As NASA’s newest Big Science project opens its eyes, IEEESpectrum reflects on JWST’s groundbreaking engineering

9 min read
Fourteen technicians in clean-room suits guide the hoisting of a honeycombed, hexagon-mirrored telescope inside a giant cleanroom construction space

The James Webb Space Telescope’s 18-segment gold mirror enables it to see a penny 40 kilometers away, or a football 550 kilometers away.

NASA/Desiree Stover

“Build something that will absolutely, positively work.” This was the mandate from NASA for designing and building the James Webb Space Telescope—at 6.5 meters wide the largest space telescope in history. Last December, JWST launched famously and successfully to its observing station out beyond the moon. And now according to NASA, as soon as next week, the JWST will at long last begin releasing scientific images and data.

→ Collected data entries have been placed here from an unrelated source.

(* ===== verification/NestedInvariant.v ===== *)
(** * NestedInvariant: every operation keeps the invariant of the proxies *)

From Stdlib Require Import Ascii String.
From stdpp Require Import base list gmap strings option fin_sets.
From S2P Require Import Prelude Logic Scene State Toplevel ToplevelFacts Dependents Focus Config Workspace Session SessionFacts Desk Pointer PointerFacts LayerShell InputSink Nested NestedFacts.
From stdpp Require Import list.
Import Policy.
#[local] Open Scope Z_scope.

(** ** Small changes *)

(** A change of a window that the desk's invariant does not see. *)
Definition benign (f : toplevel -> toplevel) (t : toplevel) : Prop :=
  is_nested_proxy (f t) = is_nested_proxy t /\ view (f t) = view t /\ tl_chrome (f t) = tl_chrome t
  /\ proxy_curtain (f t) = proxy_curtain t /\ proxy_surface (f t) = proxy_surface t
  /\ (proxy_pending (f t) = true -> proxy_pending t = true /\ decorated (f t) = decorated t).

Lemma find_map_upd h h1 f l t1 : (forall x, handle (f x) = handle x) ->
  find_tl h1 (map (fun x => if handle x =? h then f x else x) l) = Some t1 ->
  exists t, find_tl h1 l = Some t /\ t1 = (if h1 =? h then f t else t).
Proof.
  intros F. induction l as [|x l IH]; [done|]. unfold find_tl in *. cbn.
  assert (E : handle (if handle x =? h then f x else x) = handle x) by (by destruct (handle x =? h)).
  rewrite E. destruct (handle x =? h1) eqn:E1; [|exact IH]. intros [= <-]. exists x. split; [done|]. zbool. by rewrite E1.
Qed.

Lemma contained_benign h f n :
  contained n -> (forall x, handle (f x) = handle x) -> (forall t, find_tl h (tls n) = Some t -> benign f t) ->
  contained (on_qdwin (upd_tl h f) n).
Proof.
  intros C Hh Hb.
  assert (Old : forall h1 t1, find_tl h1 (toplevels (upd_tl h f (base (nd n)))) = Some t1 ->
    exists t, find_tl h1 (tls n) = Some t /\ is_nested_proxy t1 = is_nested_proxy t /\ view t1 = view t
      /\ tl_chrome t1 = tl_chrome t /\ proxy_curtain t1 = proxy_curtain t /\ proxy_surface t1 = proxy_surface t
      /\ (proxy_pending t1 = true -> proxy_pending t = true /\ decorated t1 = decorated t)).
  { intros h1 t1 (t & F & ->)%find_map_upd; [|done]. exists t. split; [done|]. destruct (Z.eqb_spec h1 h) as [->|]; [|done].
    by destruct (Hb t F) as (? & ? & ? & ? & ? & ?). }
  destruct C as [C1 C2 C3 C4 C5 C6 C7 C8]. split; cbn.
  - change (NoDup (map handle (map (fun x => if handle x =? h then f x else x) (tls n)))). rewrite map_map.
    erewrite map_ext; [exact C1|]. intros x. cbn. destruct (handle x =? h); [apply Hh|done].
  - intros h1 t1 (t & F & E1 & E2 & E3 & E4 & E5 & E6)%Old P. rewrite E1 in P.
    destruct (C2 h1 t F P) as (p & Fp & [b1 b2 b3 b4]). exists p. split; [done|]. split.
    + intros Hp. destruct (E6 Hp) as [Hp' ->]. by apply b1.
    + intros v Hv. rewrite E2, E4. by apply b2.
    + rewrite E2, E4, E5. intros Hc. destruct (b3 Hc) as (v1 & v2 & w & v3 & v4 & v5). split_and!; [done|done|].
      exists w. split_and!; [done|done|]. intros Hp. apply v5, E6, Hp.
    + rewrite E2, E4. exact b4.
  - intros h1 t1 (t & F & E1 & E2 & E3 & E4 & E5 & E6)%Old. unfold tl_views. rewrite E2, E3. exact (C3 h1 t F).
  - intros h1 h2 t1 t2 (u1 & F1 & E1 & E2 & E3 & _)%Old P V (u2 & F2 & G1 & G2 & G3 & _)%Old. unfold chrome_views.
    rewrite E2, G2, G3. rewrite E1 in P. rewrite E2 in V. exact (C4 h1 h2 u1 u2 F1 P V F2).
  - intros h1 h2 t1 t2 (u1 & F1 & E1 & E2 & E3 & E4 & E5 & _)%Old P K (u2 & F2 & G1 & G2 & G3 & G4 & G5 & _)%Old P2 K2.
    rewrite E5, G5. apply (C5 h1 h2 u1 u2); congruence.
  - intros v Hv. destruct (C6 v Hv) as [L1 L2]. split; [done|].
    intros h1 t1 (t & F & E1 & E2 & _)%Old P. rewrite E2. apply (L2 h1 t); congruence.
  - done.
  - intros h1 E. destruct (C8 h1 E) as (t & I & <- & O).
    pose proof (find_tl_in _ _ C1 I) as F. exists (if handle t =? h then f t else t). split_and!.
    + change ((if handle t =? h then f t else t) ∈ map (fun x => if handle x =? h then f x else x) (tls n)).
      apply list_elem_of_In, (in_map (fun x => if handle x =? h then f x else x)), list_elem_of_In, I.
    + destruct (handle t =? h); [apply Hh|done].
    + destruct (Z.eqb_spec (handle t) h) as [Eh|]; [|done]. rewrite Eh in F. destruct (Hb t F) as (B1 & _ & _ & _ & _ & B6).
      unfold open_proxy in *. rewrite B1. destruct (is_nested_proxy t); [|done]. cbn in *.
      destruct (proxy_pending (f t)); [|done]. destruct B6 as [B6 _]; [done|]. by rewrite B6 in O.
Qed.
(* ===== verification/NestedTheorems.v ===== *)
(** * NestedTheorems: what the outer compositor guarantees about nested windows

    Runs of the nested protocol with the shell's decisions, the pixel feed, the
    pointer and the clients' surfaces interleaved in any order. *)

From Stdlib Require Import Ascii String.
From stdpp Require Import base list gmap strings option fin_sets.
From S2P Require Import Prelude Logic Scene State Toplevel ToplevelFacts Dependents Focus Config Workspace Session SessionFacts Desk Pointer PointerFacts LayerShell InputSink Nested NestedFacts NestedInvariant NestedIdentity.
From stdpp Require Import list.
Import Policy.
#[local] Open Scope Z_scope.

(** ** Surfaces of clients across a destroy signal *)

Definition client_surface (s : Z) (d : desk) : Prop := exists w c, wsurfaces d !! s = Some w /\ ws_client w = Some c.

Lemma client_pixel_destroyed s h n : client_surface s (nd n) -> client_surface s (nd (qdwin_proxy_pixel_surface_destroyed h n)).
Proof.
  intros H. unfold qdwin_proxy_pixel_surface_destroyed. destruct (proxy_of h n) as [t|]; [|done]. destruct (nproxies n !! h) as [p|]; [|done].
  cbv zeta. set (n1 := drop_feed h n).
  assert (H1 : client_surface s (nd n1)).
  { unfold n1, drop_feed. destruct (proxy_of h n) as [t0|]; [|done]. destruct (nproxies n !! h) as [p0|]; [|done].
    destruct (_ && _); [done|]. by destruct (np_pixel_view p0). }
  clearbody n1. case_bool_decide; [done|].
  destruct (weston_shell_utils_curtain_create _ _ _ _ _ (nd n1)) as [[[v s0]|] d] eqn:E.
  - apply curtain_some in E as (_ & N & Ws & _). change (client_surface s d). destruct H1 as (w & c & E1 & E2).
    exists w, c. rewrite Ws. by rewrite lookup_insert_ne by congruence.
  - by apply curtain_none in E as ->.
Qed.

Lemma contained_surface_destroyed s n : contained n -> client_surface s (nd n) -> contained (client_surface_destroyed s n).
Proof.
  intros C H. unfold client_surface_destroyed. cbv zeta.
  set (l := map handle (List.filter (listens_to s n) (tls n))).
  assert (Hl : forall h, h ∈ l -> exists t, find_tl h (tls n) = Some t /\ is_nested_proxy t = true).
  { intros h. unfold l. rewrite list_elem_of_In, in_map_iff. intros (t & <- & I). apply List.filter_In in I as [I L].
    exists t. split; [apply find_tl_in; [apply (co_nodup _ C)|by apply list_elem_of_In]|].
    unfold listens_to in L. by destruct (is_nested_proxy t). }
  clearbody l.
  assert (R : contained (foldl (fun n h => qdwin_proxy_pixel_surface_destroyed h n) n l)
    /\ client_surface s (nd (foldl (fun n h => qdwin_proxy_pixel_surface_destroyed h n) n l))).
  { revert n C H Hl. induction l as [|h l IH]; intros n C H Hl; [done|]. cbn [foldl]. apply IH.
    - apply contained_pixel_destroyed; [done|]. intros t F. destruct (Hl h) as (t0 & F0 & P0); [by left|]. congruence.
    - by apply client_pixel_destroyed.
    - intros h1 I1. destruct (Hl h1) as (t0 & F0 & P0); [by right|].
      pose proof (ke_tls _ _ _ (keeps_pixel_destroyed h n) h1) as K. rewrite F0 in K. cbn in K.
      destruct (find_tl h1 (tls (qdwin_proxy_pixel_surface_destroyed h n))) as [t1|]; [|done]. exists t1. split; [done|].
      cbn in K. unfold ident in K. congruence. }
  destruct R as [C1 (w & c & E1 & E2)]. set (m := foldl _ n l) in *. clearbody m.
  change (contained (m <| nd := (nd m) <| wsurfaces ::= delete s |> |>)).
  refine (contained_surfaces m ((nd m) <| wsurfaces ::= delete s |>) C1 _ _ _ _ _); [done|done|done|done|].
  intros s1 w1 E3 E4. cbn. rewrite lookup_delete_ne; [done|]. intros <-. congruence.
Qed.
(** The end of a surface: the sprite listener of a pointer, the plugin's slots,
    then its views go. *)
Definition pointer_handle_sprite_destroy (s : Z) : cursors -> cursors :=
  fun w => w <| c_ptrs ::= map (fun x => if bool_decide (cp_listen x = Some s)
                                         then x <| cp_sprite := None |> <| cp_listen := None |> else x) |>.
Definition qdwin_cursor_sprite_on_surface_destroyed (s : Z) : cursors -> cursors :=
  fun w => w <| c_slots ::= fmap (fun sl => if bool_decide (sl_surface sl = Some s) then empty_slot else sl) |>.
Definition weston_surface_unref (s : Z) (w : cursors) : cursors :=
  if bool_decide (c_surfs w !! s = None) then crash w
  else
  w ~> pointer_handle_sprite_destroy s
    ~> qdwin_cursor_sprite_on_surface_destroyed s
    ~> (fun w => w <| c_layer ::= (fun l => l ∖ views_of s w) |>
                   <| c_vpos ::= filter (fun p => fst p ∉ views_of s w) |>
                   <| c_views ::= filter (fun p => snd p <> s) |>)
    ~> (fun w => w <| c_surfs ::= delete s |>).

(** ** Sprites of the plugin *)

Definition CURSOR_ROLE : string := "wl_pointer-cursor".

(** Where the next object goes, given the addresses in use, if anywhere. *)
Notation allocator := (gset Z -> option Z).
Definition add_view (v s : Z) (w : cursors) : cursors := w <| c_views ::= <[v := s]> |>.

(** The sprite of [p] becomes [v], a view of [s]. *)
Definition take_sprite (p v s : Z) (hotspot : Z * Z) (k : hook) (w : cursors) : cursors :=
  w ~> upd_ptr p (fun x => x <| cp_hotspot := hotspot |> <| cp_sprite := Some v |> <| cp_listen := Some s |>)
    ~> upd_surf s (fun u => u <| su_hook := Some (k, p) |>).

Definition pos_of (p : Z) (w : cursors) : Z * Z := match ptr_of p w with Some x => cp_pos x | None => (0, 0) end.
(** A client's surface goes. *)
Lemma client_destroyed_ok s w u :
  cursor_ok w -> c_surfs w !! s = Some u -> su_internal u = false -> cursor_ok (weston_surface_unref s w).
Proof.
  intros (S & A & B & C) Su I. destruct (unref_ok s w u S Su) as (r1 & r2 & r3 & r4 & r5 & r6). split_and!; [done| | |congruence].
  - intros shape s'. rewrite r6. case_bool_decide as E; [done|]. intros E'. destruct (A shape s' E') as (u' & a1 & a2 & a3). exists u'.
    rewrite r5, lookup_delete_ne by congruence. done.
  - destruct B as [d1 d2 d3 d4 d5]. split; rewrite ?r3, ?r2, ?r5; auto.
    + intros d s' Id E. destruct (d3 d s' Id E) as (u' & a1 & a2). exists u'. rewrite lookup_delete_ne by congruence. done.
    + intros s' u' [_ E]%lookup_delete_Some. by apply (d5 s').
Qed.

(** ** Devices *)

Lemma dev_of_in r w d : dev_of r w = Some d -> d ∈ c_devs w /\ dv_res d = r.
Proof. intros [I E]%List.find_some. split; [by apply list_elem_of_In|by apply Z.eqb_eq]. Qed.
Lemma dev_of_frame w w' r : c_devs w' = c_devs w -> dev_of r w' = dev_of r w.
Proof. intros E. unfold dev_of. by rewrite E. Qed.
(** C37.  The pointer's sprite is always sound.  In every run, with addresses
    reused as the allocator likes, libweston's assertions hold and nothing
    freed is used; there is at most one pointer, and the only view that exists
    is its sprite: that view is of a live surface whose end the pointer hears
    of, and the commits of exactly that surface go to the pointer.  A pointer
    without a sprite leaves nothing on the cursor layer.  The surfaces the
    plugin made are exactly those its devices own, each owned once. *)
Theorem cursor_sprite_sound w :
  cursor_run w ->
  c_crashed w = false
  /\ (forall x y, x ∈ c_ptrs w -> y ∈ c_ptrs w -> x = y)
  /\ (forall v s, c_views w !! v = Some s -> exists x, x ∈ c_ptrs w /\ cp_sprite x = Some v)
  /\ (forall x v, x ∈ c_ptrs w -> cp_sprite x = Some v ->
       exists s u k, c_views w !! v = Some s /\ c_surfs w !! s = Some u /\ cp_listen x = Some s /\ su_hook u = Some (k, cp_id x))
  /\ (forall s u k p, c_surfs w !! s = Some u -> su_hook u = Some (k, p) ->
       exists x v, x ∈ c_ptrs w /\ cp_id x = p /\ cp_sprite x = Some v /\ c_views w !! v = Some s)
  /\ (forall v, v ∈ c_layer w -> exists x, x ∈ c_ptrs w /\ cp_sprite x = Some v)
  /\ (forall s, (exists u, c_surfs w !! s = Some u /\ su_internal u = true) <-> exists d, d ∈ c_devs w /\ dv_solid d = Some s)
  /\ (forall d d' s, d ∈ c_devs w -> d' ∈ c_devs w -> dv_solid d = Some s -> dv_solid d' = Some s -> dv_res d = dv_res d').
Proof.
  intros R. pose proof (run_cursor_ok w R) as K.
  assert (P : (forall x y, x ∈ c_ptrs w -> y ∈ c_ptrs w -> x = y)
    /\ (forall v s, c_views w !! v = Some s -> exists x, x ∈ c_ptrs w /\ cp_sprite x = Some v)
    /\ (forall x v, x ∈ c_ptrs w -> cp_sprite x = Some v ->
         exists s u k, c_views w !! v = Some s /\ c_surfs w !! s = Some u /\ cp_listen x = Some s /\ su_hook u = Some (k, cp_id x))
    /\ (forall v, v ∈ c_layer w -> exists x, x ∈ c_ptrs w /\ cp_sprite x = Some v)).
  { destruct K as (S & _). unfold sprite_ok in S.
    assert (Nt : nothing w -> (forall v s, c_views w !! v = Some s -> False) /\ (forall v, v ∈ c_layer w -> False)).
    { intros (n1 & n2 & _). rewrite n1, n2. split; [intros v s E; by rewrite lookup_empty in E|set_solver]. }
    destruct (c_ptrs w) as [|x [|y l]]; [| |done].
    - destruct (Nt S) as [n1 n2]. split_and!; [intros ? ? I; by apply elem_of_nil in I|intros v s E; by destruct (n1 v s)|intros ? ? I; by apply elem_of_nil in I|].
      intros v I. by destruct (n2 v).
    - split_and!; [intros a b ->%list_elem_of_singleton ->%list_elem_of_singleton; done| | |]; destruct (cp_sprite x) as [v0|] eqn:Ev.
      + destruct S as (s & L & V & La & _). intros v s' E. rewrite V in E. apply lookup_singleton_Some in E as [<- <-]. exists x. split; [by left|done].
      + destruct S as [L S]. destruct (Nt S) as [n1 n2]. intros v s E. by destruct (n1 v s).
      + destruct S as (s & L & V & La & (u & k & Su & Hk) & Oth). intros x' v ->%list_elem_of_singleton E. exists s, u, k.
        rewrite Ev in E. simplify_eq. rewrite V, lookup_singleton_eq. done.
      + intros x' v ->%list_elem_of_singleton E. congruence.
      + destruct S as (s & L & V & La & _). intros v I. exists x. split; [by left|]. set_solver.
      + destruct S as [L S]. destruct (Nt S) as [n1 n2]. intros v I. by destruct (n2 v). }
  destruct P as (p1 & p2 & p3 & p4). split_and!; [apply K|done|done|done| |done| |].
  - intros s u k p Su Hk. destruct (hook_sprite w s u k p K Su Hk) as (x & v & O & E1 & E2 & E3). exists x, v.
    rewrite O. split_and!; [by left|done|done|done].
  - destruct K as (_ & _ & B & _). intros s. split; [intros (u & E & I); by apply (do_used _ B s u)|]. intros (d & I & E). by apply (do_live _ B d s).
  - destruct K as (_ & _ & B & _). apply (do_own _ B).
Qed.

(** A registered sprite never takes input.  In every run, whatever regions
    its client sets and commits, the surface of every slot is alive and its
    input region is empty, so a cursor above the shell's windows is never the
    view a pointer position picks. *)
Theorem registered_sprite_takes_no_input w shape s :
  cursor_run w -> sl_surface (slot_of shape w) = Some s ->
  exists u, c_surfs w !! s = Some u /\ forall x y, su_input u x y = false.
Proof. intros R E. destruct (run_cursor_ok w R) as (_ & A & _). destruct (A shape s E) as (u & Su & _ & N). by exists u. Qed.

(** C38.  Setting a shape.  In every run an unknown shape is answered with an
    error and nothing else happens.  A known shape with a registered surface
    that may be a cursor becomes the only view and the only thing on the cursor
    layer: it is mapped, takes no input, and lies so that its hotspot is at the
    pointer's position; the device remembers it.  Without a registered surface
    and without the solid fallback nothing changes. *)
Theorem set_shape_spec alloc salloc made solid w r d p shape :
  cursor_run w -> fresh_alloc alloc -> (forall X, is_Some (alloc X)) -> dev_of r w = Some d -> dv_pointer d = Some p ->
  let w' := qdwin_cursor_shape_device_set_shape alloc salloc made solid r shape w in
  (~ (1 <= shape <= 36) -> w' = w <| c_errors ::= cons (r, "invalid_shape"%string) |>)
  /\ (1 <= shape <= 36 -> sl_surface (slot_of shape w) = None -> solid = false -> w' = w)
  /\ (forall s u, 1 <= shape <= 36 -> sl_surface (slot_of shape w) = Some s -> c_surfs w !! s = Some u -> may_be_cursor u ->
       exists x v u', ptr_of p w' = Some x /\ cp_sprite x = Some v /\ cp_hotspot x = sl_hotspot (slot_of shape w)
         /\ c_views w' = {[v := s]} /\ c_layer w' = {[v]} /\ c_vpos w' !! v = Some (coord_sub (cp_pos x) (cp_hotspot x))
         /\ c_surfs w' !! s = Some u' /\ su_mapped u' = true /\ no_input u'
         /\ exists d', dev_of r w' = Some d' /\ dv_view d' = Some v /\ dv_shape d' = shape /\ dv_solid d' = None).
Proof.
  intros R Fa Ta Ed Ep. pose proof (run_cursor_ok w R) as K. cbv zeta. unfold qdwin_cursor_shape_device_set_shape, SHAPE_ALL_RESIZE. split_and!.
  - intros N. destruct (Z.ltb_spec shape 1), (Z.ltb_spec 36 shape); try lia; done.
  - intros I E ->. destruct (Z.ltb_spec shape 1), (Z.ltb_spec 36 shape); try lia. cbn [orb].
    rewrite bool_decide_eq_false_2; [done|]. rewrite E. by intros [? ?].
  - intros s u I Es Su Ru. destruct (Z.ltb_spec shape 1), (Z.ltb_spec 36 shape); try lia. cbn [orb].
    rewrite bool_decide_eq_true_2 by (by exists s). unfold qdwin_cursor_device_install_theme_sprite. rewrite Ed, Ep, Es.
    destruct (proj1 (proj2 K) _ _ Es) as (u0 & Su0 & I0 & _). assert (u0 = u) as -> by congruence.
    destruct (tear_down_ok r w K) as (k1 & k2 & k3 & k4 & _ & k6). set (w1 := qdwin_cursor_sprite_tear_down r w) in *. clearbody w1.
    specialize (k4 d Ed). destruct (dev_pointer r w1 _ p k1 k4 Ep) as (x & O & <-). destruct (k6 s u Su I0 Ru) as (u1 & Su1 & Ru1).
    rewrite k3. destruct (qdwin_install_cursor_sprite_view alloc (cp_id x) s (sl_hotspot (slot_of shape w)) w1) as [q w2] eqn:Ei.
    destruct (install_ok _ _ _ _ _ _ _ Fa (proj1 k1) O ltac:(by exists u1) Ei) as (f & _ & g). destruct q as [v|].
    + destruct g as (g1 & g2 & g3 & g4 & u' & g5 & g6 & g7). set (w3 := upd_dev r _ w2). set (hs := sl_hotspot (slot_of shape w)) in *.
      exists (x <| cp_hotspot := hs |> <| cp_sprite := Some v |> <| cp_listen := Some s |>), v, u'.
      split_and!; [|done|done|exact g2|exact g3|exact g4|exact g5|exact g6|exact g7|].
      * exact (ptr_of_only _ w2 g1).
      * exists (d <| dv_view := None |> <| dv_solid := None |> <| dv_view := Some v |> <| dv_shape := shape |>). split; [|by split_and!].
        apply (dev_of_upd r (fun d => d <| dv_view := Some v |> <| dv_shape := shape |>)); [|done].
        rewrite (dev_of_frame w1 w2 r (fr_devs _ _ f)). exact k4.
    + exfalso. revert Ei. unfold qdwin_install_cursor_sprite_view. rewrite Su1.
      assert (E : match su_role u1 with None => true | Some r => String.eqb r CURSOR_ROLE end = true) by (destruct Ru1 as [->| ->]; done).
      rewrite E. cbn [negb]. cbv zeta. destruct (alloc (dom (c_views (upd_surf s _ w1)))) as [a|] eqn:Ea; [done|].
      destruct (Ta (dom (c_views (upd_surf s (fun u => u <| su_role := Some CURSOR_ROLE |>) w1)))). congruence.
Qed.
(** * keithleygui: control flow of the GUI glue around the Keithley 2600 driver

    A shallow embedding of the parts of [keithleygui/main.py] that carry
    logic of their own: the SMU list helper, the drain-voltage parser, the
    gate/drain selector slots, the integration-time guard of the sweep
    button, the sweep thread and the real-time measurement thread.

    Conventions of the embedding.
    - Python exceptions are values of [exn]; a call that may raise returns
      a [result].  Only subclasses of [Exception] are modelled (what
      [except Exception] catches); interpreter-level [BaseException]s such
      as [KeyboardInterrupt] are outside the model.
    - Python floats are an abstract type with the operations the program
      uses ([PyFloat]); nothing proved here depends on rounding.
    - The driver ([keithley2600]), Qt and [time]/[random] are external:
      their answers are supplied by the environment of a run. *)

From Stdlib Require Import List String Ascii Bool Arith ZArith QArith Qabs Lia.
From Stdlib Require Import DecimalString.
From Equations Require Import Equations.
Import ListNotations.
Local Close Scope Q_scope.
Local Open Scope string_scope.
Local Open Scope list_scope.

Set Implicit Arguments.

(* ===================================================================== *)
(** ** Python values: exceptions and fallible calls                       *)
(* ===================================================================== *)

Module Py.

(** The exception classes that occur in [main.py]. *)
Inductive exn_class : Type :=
| ExceptionC
| ValueErrorC
| ZeroDivisionErrorC
| AttributeErrorC
| VisaIOErrorC
| OtherC (name : string).

(** An exception instance: its class and [str(exc)]. *)
Record exn : Type := mkExn { exn_cls : exn_class; exn_str : string }.
Lemma error_records_are_unsupported_rows_sample :
  ∃ lg res,
    load sample_url sample_value (sample_file (sample_header :: sample_rows))
      sample_plugin = (lg, Return res)
    ∧ filter (λ r, levelname r = ERROR) lg =
        [mkLog ERROR
           "Unsupported transaction type (skipping): %s. Please open an issue at %s"
           [LStr (join __DELIMITER sample_others); LStr sample_url]].
Proof.
  set (file := sample_file (sample_header :: sample_rows)).
  set (res := concat (emitted sample_url sample_value sample_plugin <$> sample_rows)).
  set (lg := (load sample_url sample_value file sample_plugin).1).
  assert (file (transaction_csv_file sample_plugin)
          = Some (sample_header :: sample_rows)) as Hf by (vm_compute; reflexivity).
  assert (load sample_url sample_value file sample_plugin = (lg, Return res))
    as Hload by (vm_compute; reflexivity).
  exists lg, res. split; [exact Hload|].
  rewrite (error_records_are_unsupported_rows sample_url sample_value file
             sample_plugin sample_header sample_rows lg res Hf Hload).
  vm_compute. reflexivity.
Defined.

Lemma every_row_is_traced_once_sample :
  ∃ lg res,
    load sample_url sample_value (sample_file (sample_header :: sample_rows))
      sample_plugin = (lg, Return res)
    ∧ filter (λ r, msg r = "Transaction: %s") lg = trace <$> sample_rows.
Proof.
  set (file := sample_file (sample_header :: sample_rows)).
  set (res := concat (emitted sample_url sample_value sample_plugin <$> sample_rows)).
  set (lg := (load sample_url sample_value file sample_plugin).1).
  assert (file (transaction_csv_file sample_plugin)
          = Some (sample_header :: sample_rows)) as Hf by (vm_compute; reflexivity).
  assert (load sample_url sample_value file sample_plugin = (lg, Return res))
    as Hload by (vm_compute; reflexivity).
  exists lg, res. split; [exact Hload|].
  exact (every_row_is_traced_once sample_url sample_value file sample_plugin
           sample_header sample_rows lg res Hf Hload).
Defined.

Mark Kahan, on JWST’s product integrity team, recalls NASA’s engineering challenge as a call to arms for a worldwide team of thousands that set out to create one of the most ambitious scientific instruments in human history. Kahan—chief electro-optical systems engineer at Mountain View, Calif.–based Synopsys—and many others in JWST’s “pit crew” (as he calls the team) drew hard lessons from three decades ago, having helped repair another world-class space telescope with a debilitating case of flawed optics. Of course the Hubble Space Telescope is in low Earth orbit, and so a special space-shuttle mission to install corrective optics ( as happened in 1993) was entirely possible.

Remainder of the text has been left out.